Stored data entries
(** Indexing with an array of ints returns one entry for each index, in the
    order of the indices and with negative indices counted from the end,
    when every index lies in [[-len, len)]; otherwise it raises
    [IndexError]. *)
Theorem gather_succeeds_iff_in_range {A} (l : list A) (inds : list Z) :
  let in_range (i : Z) :=
    (- Z.of_nat (length l) ≤ i < Z.of_nat (length l))%Z in
  (Forall in_range inds →
   ∃ ys, gather l inds = inr ys
         ∧ Forall2 (λ i y, l !! Z.to_nat (i mod Z.of_nat (length l)) = Some y)
                   inds ys)
  ∧ (¬ Forall in_range inds → gather l inds = inl IndexError).
Proof.
  intros in_range. split; [apply gather_in_range|].
  induction inds as [|i inds IH]; intros Hnot.
  - destruct Hnot. constructor.
  - cbn [gather].
    destruct (decide (in_range i)) as [Hi|Hi].
    + destruct (py_item_in_range l i Hi) as (y & -> & _).
      cbv [mbind result_bind]. rewrite IH; [done|].
      intros Hall. apply Hnot. by constructor.
    + by rewrite py_item_out_of_range.
Qed.

(** *** Action vocabulary *)

(** Every action index from 0 to the number of rewrite rules has a name:
    the name of the rule with that index, and ["end"] for the index after
    the last rule. *)
Theorem action_names_cover_actions {pattern : Type}
    (all_rules : list (string * (pattern * pattern))) (acts : list Z) :
  Forall (λ i, (0 ≤ i ≤ Z.of_nat (length all_rules))%Z) acts →
  names_of (action_names all_rules) acts
  = inr ((λ i, default "end"%string (all_rules.*1 !! Z.to_nat i)) <$> acts).
Proof.
  induction 1 as [|i acts Hi _ IH]; [done|].
  cbn [names_of fmap list_fmap]. rewrite IH.
  replace i with (Z.of_nat (Z.to_nat i)) at 1 by lia.
  rewrite py_item_nat. unfold item, action_names.
  destruct (decide (Z.to_nat i < length all_rules)) as [Hlt|Hge].
  - rewrite lookup_app_l by (rewrite length_fmap; lia).
    destruct (lookup_lt_is_Some_2 (all_rules.*1) (Z.to_nat i)) as [x Hx];
      [rewrite length_fmap; lia|].
    by rewrite Hx.
  - rewrite lookup_app_r by (rewrite length_fmap; lia).
    rewrite length_fmap.
    replace (Z.to_nat i - length all_rules) with 0 by lia.
    rewrite (lookup_ge_None_2 (all_rules.*1)) by (rewrite length_fmap; lia).
    done.
Qed.

(** *** Flattening *)

Lemma lookup_concat_uniform {A} (m : list (list A)) (n : nat) :
  Forall (λ r, length r = n) m →
  ∀ t e, e < n → concat m !! (t * n + e) = m !! t ≫= (.!! e).
Proof.
  induction 1 as [|r m Hr _ IH]; intros t e He; [done|].
  destruct t as [|t]; cbn [concat].
  - rewrite lookup_app_l by lia. done.
  - rewrite lookup_app_r by lia.
    replace (S t * n + e - length r) with (t * n + e) by lia.
    by apply IH.
Qed.

Lemma length_concat_uniform {A} (m : list (list A)) (n : nat) :
  Forall (λ r, length r = n) m → length (concat m) = length m * n.
Proof.
  induction 1 as [|r m Hr _ IH]; [done|].
  cbn [concat length]. rewrite length_app, IH. lia.
Qed.

(** A buffer of [num_steps] rows of [num_envs] entries is flattened row by
    row: the entry of step [t] and environment [e] gets the index
    [t * num_envs + e], and the flat array has [batch_size] entries. *)
Theorem flatten_row_major {A} (c : cli) (a : args) (m : list (list A))
    (t e : nat) :
  parse_args c = inr a →
  length m = T a → Forall (λ r, length r = E a) m →
  t < T a → e < E a →
  Z.of_nat (length (flatten m)) = batch_size a
  ∧ flatten m !! (t * E a + e) = m !! t ≫= (.!! e).
Proof.
  intros Hparse Hlen Hrows Ht He. split.
  - unfold flatten. rewrite (length_concat_uniform m (E a)), Hlen by done.
    unfold parse_args in Hparse.
    destruct (floordiv (num_envs c * num_steps c) (num_minibatches c))
      as [|mb]; [done|].
    injection Hparse as <-. unfold T, E in *. cbn in *. lia.
  - by apply lookup_concat_uniform.
Qed.

(** *** Step counter *)

Lemma foldl_count {A} (c : Z) (l : list A) (g : Z) :
  foldl (λ g _, (g + c)%Z) g l = (g + Z.of_nat (length l) * c)%Z.
Proof.
  revert g. induction l as [|x l IH]; intros g; cbn [foldl length]; [lia|].
  rewrite IH. lia.
Qed.

Lemma count_rollout_eq (a : args) (g : Z) :
  count_rollout a g
  = (g + Z.of_nat (T a) * num_envs (opts a))%Z.
Proof.
  unfold count_rollout.
  rewrite (foldl_count (1 * num_envs (opts a)) (seq 0 (T a)) g), length_seq.
  lia.
Qed.

(** The run makes [total_timesteps // batch_size] rollouts, and with
    positive sizes [global_step] ends at that number times [batch_size]:
    the largest multiple of the batch size within [total_timesteps]. *)
Theorem global_step_budget (c : cli) (a : args) (n : Z) :
  startup c = inr (a, n) →
  (0 < num_envs c)%Z → (0 < num_steps c)%Z → (0 ≤ total_timesteps c)%Z →
  let g := global_step_after a (Z.to_nat n) in
  g = (n * batch_size a)%Z
  ∧ (g ≤ total_timesteps c < g + batch_size a)%Z.
Proof.
  intros Hstart Henvs Hsteps Htotal g.
  unfold startup, parse_args in Hstart.
  destruct (floordiv (num_envs c * num_steps c) (num_minibatches c))
    as [|mb]; [done|].
  cbv [mbind result_bind mret result_ret num_updates floordiv] in Hstart.
  cbn [opts batch_size] in Hstart.
  destruct (Z.eqb_spec (num_envs c * num_steps c) 0) as [|_]; [lia|].
  injection Hstart as <- <-. cbn [batch_size].
  assert (Hg : ∀ k, global_step_after
                      {| opts := c; batch_size := num_envs c * num_steps c;
                         minibatch_size := mb |} k
                    = (Z.of_nat k * (num_envs c * num_steps c))%Z).
  { intros k. unfold global_step_after.
    assert (Hgen : ∀ (l : list nat) g0,
               foldl (λ g _, count_rollout
                        {| opts := c; batch_size := num_envs c * num_steps c;
                           minibatch_size := mb |} g) g0 l
               = (g0 + Z.of_nat (length l) * (num_envs c * num_steps c))%Z).
    { induction l as [|x l IH]; intros g0; cbn [foldl length]; [lia|].
      rewrite IH, count_rollout_eq. unfold T. cbn [opts]. lia. }
    rewrite Hgen, length_seq. lia. }
  subst g. rewrite Hg.
  assert (0 ≤ total_timesteps c / (num_envs c * num_steps c))%Z
    by (apply Z.div_pos; lia).
  rewrite Z2Nat.id by done.
  pose proof (Z.mul_div_le (total_timesteps c) (num_envs c * num_steps c)).
  pose proof (Z.mul_succ_div_gt (total_timesteps c)
                                (num_envs c * num_steps c)).
  split; [done|]. lia.
Qed.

Your goal —
Retype the records exactly.

Exercise result —
(** Indexing with an array of ints returns one entry for each index, in the
    order of the indices and with negative indices counted from the end,
    when every index lies in [[-len, len)]; otherwise it raises
    [IndexError]. *)
Theorem gather_succeeds_iff_in_range {A} (l : list A) (inds : list Z) :
  let in_range (i : Z) :=
    (- Z.of_nat (length l) ≤ i < Z.of_nat (length l))%Z in
  (Forall in_range inds →
   ∃ ys, gather l inds = inr ys
         ∧ Forall2 (λ i y, l !! Z.to_nat (i mod Z.of_nat (length l)) = Some y)
                   inds ys)
  ∧ (¬ Forall in_range inds → gather l inds = inl IndexError).
Proof.
  intros in_range. split; [apply gather_in_range|].
  induction inds as [|i inds IH]; intros Hnot.
  - destruct Hnot. constructor.
  - cbn [gather].
    destruct (decide (in_range i)) as [Hi|Hi].
    + destruct (py_item_in_range l i Hi) as (y & -> & _).
      cbv [mbind result_bind]. rewrite IH; [done|].
      intros Hall. apply Hnot. by constructor.
    + by rewrite py_item_out_of_range.
Qed.

(** *** Action vocabulary *)

(** Every action index from 0 to the number of rewrite rules has a name:
    the name of the rule with that index, and ["end"] for the index after
    the last rule. *)
Theorem action_names_cover_actions {pattern : Type}
    (all_rules : list (string * (pattern * pattern))) (acts : list Z) :
  Forall (λ i, (0 ≤ i ≤ Z.of_nat (length all_rules))%Z) acts →
  names_of (action_names all_rules) acts
  = inr ((λ i, default "end"%string (all_rules.*1 !! Z.to_nat i)) <$> acts).
Proof.
  induction 1 as [|i acts Hi _ IH]; [done|].
  cbn [names_of fmap list_fmap]. rewrite IH.
  replace i with (Z.of_nat (Z.to_nat i)) at 1 by lia.
  rewrite py_item_nat. unfold item, action_names.
  destruct (decide (Z.to_nat i < length all_rules)) as [Hlt|Hge].
  - rewrite lookup_app_l by (rewrite length_fmap; lia).
    destruct (lookup_lt_is_Some_2 (all_rules.*1) (Z.to_nat i)) as [x Hx];
      [rewrite length_fmap; lia|].
    by rewrite Hx.
  - rewrite lookup_app_r by (rewrite length_fmap; lia).
    rewrite length_fmap.
    replace (Z.to_nat i - length all_rules) with 0 by lia.
    rewrite (lookup_ge_None_2 (all_rules.*1)) by (rewrite length_fmap; lia).
    done.
Qed.

(** *** Flattening *)

Lemma lookup_concat_uniform {A} (m : list (list A)) (n : nat) :
  Forall (λ r, length r = n) m →
  ∀ t e, e < n → concat m !! (t * n + e) = m !! t ≫= (.!! e).
Proof.
  induction 1 as [|r m Hr _ IH]; intros t e He; [done|].
  destruct t as [|t]; cbn [concat].
  - rewrite lookup_app_l by lia. done.
  - rewrite lookup_app_r by lia.
    replace (S t * n + e - length r) with (t * n + e) by lia.
    by apply IH.
Qed.

Lemma length_concat_uniform {A} (m : list (list A)) (n : nat) :
  Forall (λ r, length r = n) m → length (concat m) = length m * n.
Proof.
  induction 1 as [|r m Hr _ IH]; [done|].
  cbn [concat length]. rewrite length_app, IH. lia.
Qed.

(** A buffer of [num_steps] rows of [num_envs] entries is flattened row by
    row: the entry of step [t] and environment [e] gets the index
    [t * num_envs + e], and the flat array has [batch_size] entries. *)
Theorem flatten_row_major {A} (c : cli) (a : args) (m : list (list A))
    (t e : nat) :
  parse_args c = inr a →
  length m = T a → Forall (λ r, length r = E a) m →
  t < T a → e < E a →
  Z.of_nat (length (flatten m)) = batch_size a
  ∧ flatten m !! (t * E a + e) = m !! t ≫= (.!! e).
Proof.
  intros Hparse Hlen Hrows Ht He. split.
  - unfold flatten. rewrite (length_concat_uniform m (E a)), Hlen by done.
    unfold parse_args in Hparse.
    destruct (floordiv (num_envs c * num_steps c) (num_minibatches c))
      as [|mb]; [done|].
    injection Hparse as <-. unfold T, E in *. cbn in *. lia.
  - by apply lookup_concat_uniform.
Qed.

(** *** Step counter *)

Lemma foldl_count {A} (c : Z) (l : list A) (g : Z) :
  foldl (λ g _, (g + c)%Z) g l = (g + Z.of_nat (length l) * c)%Z.
Proof.
  revert g. induction l as [|x l IH]; intros g; cbn [foldl length]; [lia|].
  rewrite IH. lia.
Qed.

Lemma count_rollout_eq (a : args) (g : Z) :
  count_rollout a g
  = (g + Z.of_nat (T a) * num_envs (opts a))%Z.
Proof.
  unfold count_rollout.
  rewrite (foldl_count (1 * num_envs (opts a)) (seq 0 (T a)) g), length_seq.
  lia.
Qed.

(** The run makes [total_timesteps // batch_size] rollouts, and with
    positive sizes [global_step] ends at that number times [batch_size]:
    the largest multiple of the batch size within [total_timesteps]. *)
Theorem global_step_budget (c : cli) (a : args) (n : Z) :
  startup c = inr (a, n) →
  (0 < num_envs c)%Z → (0 < num_steps c)%Z → (0 ≤ total_timesteps c)%Z →
  let g := global_step_after a (Z.to_nat n) in
  g = (n * batch_size a)%Z
  ∧ (g ≤ total_timesteps c < g + batch_size a)%Z.
Proof.
  intros Hstart Henvs Hsteps Htotal g.
  unfold startup, parse_args in Hstart.
  destruct (floordiv (num_envs c * num_steps c) (num_minibatches c))
    as [|mb]; [done|].
  cbv [mbind result_bind mret result_ret num_updates floordiv] in Hstart.
  cbn [opts batch_size] in Hstart.
  destruct (Z.eqb_spec (num_envs c * num_steps c) 0) as [|_]; [lia|].
  injection Hstart as <- <-. cbn [batch_size].
  assert (Hg : ∀ k, global_step_after
                      {| opts := c; batch_size := num_envs c * num_steps c;
                         minibatch_size := mb |} k
                    = (Z.of_nat k * (num_envs c * num_steps c))%Z).
  { intros k. unfold global_step_after.
    assert (Hgen : ∀ (l : list nat) g0,
               foldl (λ g _, count_rollout
                        {| opts := c; batch_size := num_envs c * num_steps c;
                           minibatch_size := mb |} g) g0 l
               = (g0 + Z.of_nat (length l) * (num_envs c * num_steps c))%Z).
    { induction l as [|x l IH]; intros g0; cbn [foldl length]; [lia|].
      rewrite IH, count_rollout_eq. unfold T. cbn [opts]. lia. }
    rewrite Hgen, length_seq. lia. }
  subst g. rewrite Hg.
  assert (0 ≤ total_timesteps c / (num_envs c * num_steps c))%Z
    by (apply Z.div_pos; lia).
  rewrite Z2Nat.id by done.
  pose proof (Z.mul_div_le (total_timesteps c) (num_envs c * num_steps c)).
  pose proof (Z.mul_succ_div_gt (total_timesteps c)
                                (num_envs c * num_steps c)).
  split; [done|]. lia.
Qed.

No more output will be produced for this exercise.